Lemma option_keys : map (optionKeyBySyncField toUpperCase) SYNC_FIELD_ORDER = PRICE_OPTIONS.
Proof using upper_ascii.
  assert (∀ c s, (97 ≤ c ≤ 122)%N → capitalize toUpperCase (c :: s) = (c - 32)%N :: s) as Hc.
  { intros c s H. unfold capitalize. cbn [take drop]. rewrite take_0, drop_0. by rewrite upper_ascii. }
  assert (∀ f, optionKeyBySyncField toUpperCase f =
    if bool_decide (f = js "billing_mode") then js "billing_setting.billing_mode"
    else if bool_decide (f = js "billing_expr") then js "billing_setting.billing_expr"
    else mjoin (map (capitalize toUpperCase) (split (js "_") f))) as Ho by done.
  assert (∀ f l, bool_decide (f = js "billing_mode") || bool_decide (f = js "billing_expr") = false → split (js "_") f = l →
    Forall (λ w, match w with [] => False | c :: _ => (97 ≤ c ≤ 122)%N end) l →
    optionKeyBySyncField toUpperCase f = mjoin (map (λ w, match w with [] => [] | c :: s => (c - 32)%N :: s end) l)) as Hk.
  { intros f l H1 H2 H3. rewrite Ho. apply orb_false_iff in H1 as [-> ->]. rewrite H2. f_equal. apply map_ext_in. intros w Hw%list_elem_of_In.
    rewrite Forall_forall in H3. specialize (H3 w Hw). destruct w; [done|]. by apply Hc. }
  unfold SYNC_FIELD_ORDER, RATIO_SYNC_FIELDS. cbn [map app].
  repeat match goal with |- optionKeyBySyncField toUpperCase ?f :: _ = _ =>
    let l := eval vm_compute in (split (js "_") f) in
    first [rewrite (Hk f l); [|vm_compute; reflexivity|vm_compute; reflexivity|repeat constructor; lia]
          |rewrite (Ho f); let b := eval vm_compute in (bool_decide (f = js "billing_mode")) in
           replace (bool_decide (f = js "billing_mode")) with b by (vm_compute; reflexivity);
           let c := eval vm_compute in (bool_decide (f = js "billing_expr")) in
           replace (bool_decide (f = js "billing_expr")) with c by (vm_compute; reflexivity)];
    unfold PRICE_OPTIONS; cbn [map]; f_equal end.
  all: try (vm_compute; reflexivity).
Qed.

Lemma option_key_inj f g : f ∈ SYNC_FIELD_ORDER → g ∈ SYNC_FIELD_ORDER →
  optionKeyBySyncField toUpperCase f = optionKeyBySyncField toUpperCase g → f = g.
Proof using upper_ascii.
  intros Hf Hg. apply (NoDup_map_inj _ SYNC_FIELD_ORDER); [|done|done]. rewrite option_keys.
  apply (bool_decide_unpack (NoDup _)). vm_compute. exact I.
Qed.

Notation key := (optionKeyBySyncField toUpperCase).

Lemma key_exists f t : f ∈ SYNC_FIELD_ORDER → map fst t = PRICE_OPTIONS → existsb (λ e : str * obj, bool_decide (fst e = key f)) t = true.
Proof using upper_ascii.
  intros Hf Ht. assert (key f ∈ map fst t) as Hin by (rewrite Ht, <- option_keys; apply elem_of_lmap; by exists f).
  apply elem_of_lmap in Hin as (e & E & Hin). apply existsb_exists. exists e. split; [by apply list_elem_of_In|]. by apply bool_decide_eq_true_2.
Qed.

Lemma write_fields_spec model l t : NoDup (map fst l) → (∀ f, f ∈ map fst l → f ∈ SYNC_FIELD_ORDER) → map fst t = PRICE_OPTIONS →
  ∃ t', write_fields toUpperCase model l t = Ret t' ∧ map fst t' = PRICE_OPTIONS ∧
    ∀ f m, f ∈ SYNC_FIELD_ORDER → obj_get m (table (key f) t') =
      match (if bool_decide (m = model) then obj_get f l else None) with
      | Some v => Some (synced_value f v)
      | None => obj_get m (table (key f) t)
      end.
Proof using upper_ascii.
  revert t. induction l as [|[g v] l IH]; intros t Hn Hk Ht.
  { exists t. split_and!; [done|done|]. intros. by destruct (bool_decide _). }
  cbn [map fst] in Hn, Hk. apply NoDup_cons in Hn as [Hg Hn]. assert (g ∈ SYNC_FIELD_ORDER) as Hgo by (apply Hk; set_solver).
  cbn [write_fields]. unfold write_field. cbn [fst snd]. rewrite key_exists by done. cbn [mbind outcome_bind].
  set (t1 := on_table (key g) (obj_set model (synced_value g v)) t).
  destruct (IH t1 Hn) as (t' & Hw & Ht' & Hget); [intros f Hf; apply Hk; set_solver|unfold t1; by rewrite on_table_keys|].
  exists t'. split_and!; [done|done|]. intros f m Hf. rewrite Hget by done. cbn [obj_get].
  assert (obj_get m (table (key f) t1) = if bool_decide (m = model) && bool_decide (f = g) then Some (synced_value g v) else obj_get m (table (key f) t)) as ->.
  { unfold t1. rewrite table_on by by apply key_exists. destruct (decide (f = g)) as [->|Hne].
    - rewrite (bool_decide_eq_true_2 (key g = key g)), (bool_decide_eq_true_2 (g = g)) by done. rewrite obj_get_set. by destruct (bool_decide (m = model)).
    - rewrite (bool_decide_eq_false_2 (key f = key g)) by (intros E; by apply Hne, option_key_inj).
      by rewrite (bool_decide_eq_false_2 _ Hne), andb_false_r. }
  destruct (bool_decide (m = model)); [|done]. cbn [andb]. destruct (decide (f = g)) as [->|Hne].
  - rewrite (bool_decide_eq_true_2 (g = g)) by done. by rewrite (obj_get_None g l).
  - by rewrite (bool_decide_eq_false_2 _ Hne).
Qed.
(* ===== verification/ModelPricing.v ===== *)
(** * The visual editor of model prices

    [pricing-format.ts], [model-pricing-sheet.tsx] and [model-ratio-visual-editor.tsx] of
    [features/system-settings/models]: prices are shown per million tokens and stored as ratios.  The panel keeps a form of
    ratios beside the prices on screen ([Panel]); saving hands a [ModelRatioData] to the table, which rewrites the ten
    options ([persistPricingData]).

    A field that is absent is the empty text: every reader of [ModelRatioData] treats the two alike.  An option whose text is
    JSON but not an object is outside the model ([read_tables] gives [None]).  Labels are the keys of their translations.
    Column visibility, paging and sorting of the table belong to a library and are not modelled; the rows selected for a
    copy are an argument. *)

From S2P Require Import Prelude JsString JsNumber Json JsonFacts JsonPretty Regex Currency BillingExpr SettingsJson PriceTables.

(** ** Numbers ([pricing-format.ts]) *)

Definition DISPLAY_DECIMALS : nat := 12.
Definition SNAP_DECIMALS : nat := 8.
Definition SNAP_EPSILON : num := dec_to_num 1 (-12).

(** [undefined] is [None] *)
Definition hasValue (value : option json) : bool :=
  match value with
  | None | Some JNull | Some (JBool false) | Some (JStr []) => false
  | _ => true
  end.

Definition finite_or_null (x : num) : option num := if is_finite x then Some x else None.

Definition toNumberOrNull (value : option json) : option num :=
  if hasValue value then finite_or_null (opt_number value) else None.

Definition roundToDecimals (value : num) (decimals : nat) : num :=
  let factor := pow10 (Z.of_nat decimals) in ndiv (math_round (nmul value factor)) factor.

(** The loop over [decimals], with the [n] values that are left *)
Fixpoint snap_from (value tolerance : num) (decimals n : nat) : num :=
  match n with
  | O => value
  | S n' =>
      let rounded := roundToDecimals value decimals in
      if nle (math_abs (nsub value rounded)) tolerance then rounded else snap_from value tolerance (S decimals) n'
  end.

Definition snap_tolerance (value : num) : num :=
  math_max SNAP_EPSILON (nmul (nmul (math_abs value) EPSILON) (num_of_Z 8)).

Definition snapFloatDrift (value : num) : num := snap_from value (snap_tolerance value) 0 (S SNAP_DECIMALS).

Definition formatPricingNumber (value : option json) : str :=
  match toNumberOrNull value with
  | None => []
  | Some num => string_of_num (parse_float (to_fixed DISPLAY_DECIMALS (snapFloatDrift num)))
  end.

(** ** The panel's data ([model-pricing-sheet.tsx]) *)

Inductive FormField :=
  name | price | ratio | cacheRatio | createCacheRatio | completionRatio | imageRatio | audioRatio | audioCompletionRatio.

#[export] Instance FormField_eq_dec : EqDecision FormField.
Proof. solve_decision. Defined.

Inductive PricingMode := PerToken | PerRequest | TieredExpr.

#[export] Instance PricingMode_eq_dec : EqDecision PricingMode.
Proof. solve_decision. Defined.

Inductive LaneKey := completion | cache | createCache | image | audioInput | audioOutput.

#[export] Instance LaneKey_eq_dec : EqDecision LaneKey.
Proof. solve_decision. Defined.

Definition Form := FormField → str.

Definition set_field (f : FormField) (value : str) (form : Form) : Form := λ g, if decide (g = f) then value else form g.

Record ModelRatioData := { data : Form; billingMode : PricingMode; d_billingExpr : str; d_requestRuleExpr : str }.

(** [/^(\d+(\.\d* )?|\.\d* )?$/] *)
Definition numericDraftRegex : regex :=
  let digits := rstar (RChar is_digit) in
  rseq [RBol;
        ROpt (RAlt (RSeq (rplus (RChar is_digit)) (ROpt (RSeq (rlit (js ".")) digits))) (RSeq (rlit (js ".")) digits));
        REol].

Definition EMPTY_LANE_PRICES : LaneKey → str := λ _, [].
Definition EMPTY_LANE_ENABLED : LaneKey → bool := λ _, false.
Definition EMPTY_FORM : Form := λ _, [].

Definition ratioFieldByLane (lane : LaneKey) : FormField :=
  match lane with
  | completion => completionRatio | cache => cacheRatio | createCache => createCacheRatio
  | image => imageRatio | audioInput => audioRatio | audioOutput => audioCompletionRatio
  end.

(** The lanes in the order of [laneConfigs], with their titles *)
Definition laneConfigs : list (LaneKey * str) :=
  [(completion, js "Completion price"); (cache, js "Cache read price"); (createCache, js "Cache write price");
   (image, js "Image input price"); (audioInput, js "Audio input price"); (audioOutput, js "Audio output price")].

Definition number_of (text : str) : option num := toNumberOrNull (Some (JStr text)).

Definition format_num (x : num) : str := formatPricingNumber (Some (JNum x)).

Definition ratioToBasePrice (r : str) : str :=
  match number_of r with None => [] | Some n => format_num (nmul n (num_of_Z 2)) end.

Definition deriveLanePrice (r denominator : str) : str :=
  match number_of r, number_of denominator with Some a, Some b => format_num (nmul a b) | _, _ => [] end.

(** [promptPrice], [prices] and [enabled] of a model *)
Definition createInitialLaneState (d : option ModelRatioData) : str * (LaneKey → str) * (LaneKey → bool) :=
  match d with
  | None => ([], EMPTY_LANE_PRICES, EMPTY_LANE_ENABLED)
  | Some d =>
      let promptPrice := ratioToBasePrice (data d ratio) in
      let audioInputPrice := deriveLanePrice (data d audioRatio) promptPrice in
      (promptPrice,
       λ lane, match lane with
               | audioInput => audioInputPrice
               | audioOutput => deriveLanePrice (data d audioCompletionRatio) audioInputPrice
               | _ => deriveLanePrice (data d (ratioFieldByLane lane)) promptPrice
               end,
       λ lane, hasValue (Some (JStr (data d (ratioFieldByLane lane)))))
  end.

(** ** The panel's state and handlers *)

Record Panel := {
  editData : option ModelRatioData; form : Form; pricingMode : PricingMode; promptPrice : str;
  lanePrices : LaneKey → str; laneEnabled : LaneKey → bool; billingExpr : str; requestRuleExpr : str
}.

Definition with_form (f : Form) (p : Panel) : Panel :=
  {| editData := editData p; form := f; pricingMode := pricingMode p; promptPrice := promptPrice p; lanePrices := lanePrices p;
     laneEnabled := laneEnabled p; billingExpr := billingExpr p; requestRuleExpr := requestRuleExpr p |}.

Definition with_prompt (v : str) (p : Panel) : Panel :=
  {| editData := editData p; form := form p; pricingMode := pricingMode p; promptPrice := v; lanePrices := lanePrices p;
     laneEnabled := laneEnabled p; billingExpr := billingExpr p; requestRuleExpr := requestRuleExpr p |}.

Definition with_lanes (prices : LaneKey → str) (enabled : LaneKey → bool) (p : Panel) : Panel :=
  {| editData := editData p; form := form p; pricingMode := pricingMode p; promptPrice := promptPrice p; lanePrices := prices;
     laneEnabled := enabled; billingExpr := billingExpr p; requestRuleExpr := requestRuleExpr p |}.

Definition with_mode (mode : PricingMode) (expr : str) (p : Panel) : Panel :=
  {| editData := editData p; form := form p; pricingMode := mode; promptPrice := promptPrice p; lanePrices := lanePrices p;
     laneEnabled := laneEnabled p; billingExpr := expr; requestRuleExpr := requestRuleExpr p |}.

——————————

▸ **INSTRUCTIONS FOR THE TASK**
For each line in the records that holds "ratioFieldByLane", show that line as it stands.

▸ **SOLUTION**
Definition ratioFieldByLane (lane : LaneKey) : FormField :=
               | _ => deriveLanePrice (data d (ratioFieldByLane lane)) promptPrice
       λ lane, hasValue (Some (JStr (data d (ratioFieldByLane lane)))))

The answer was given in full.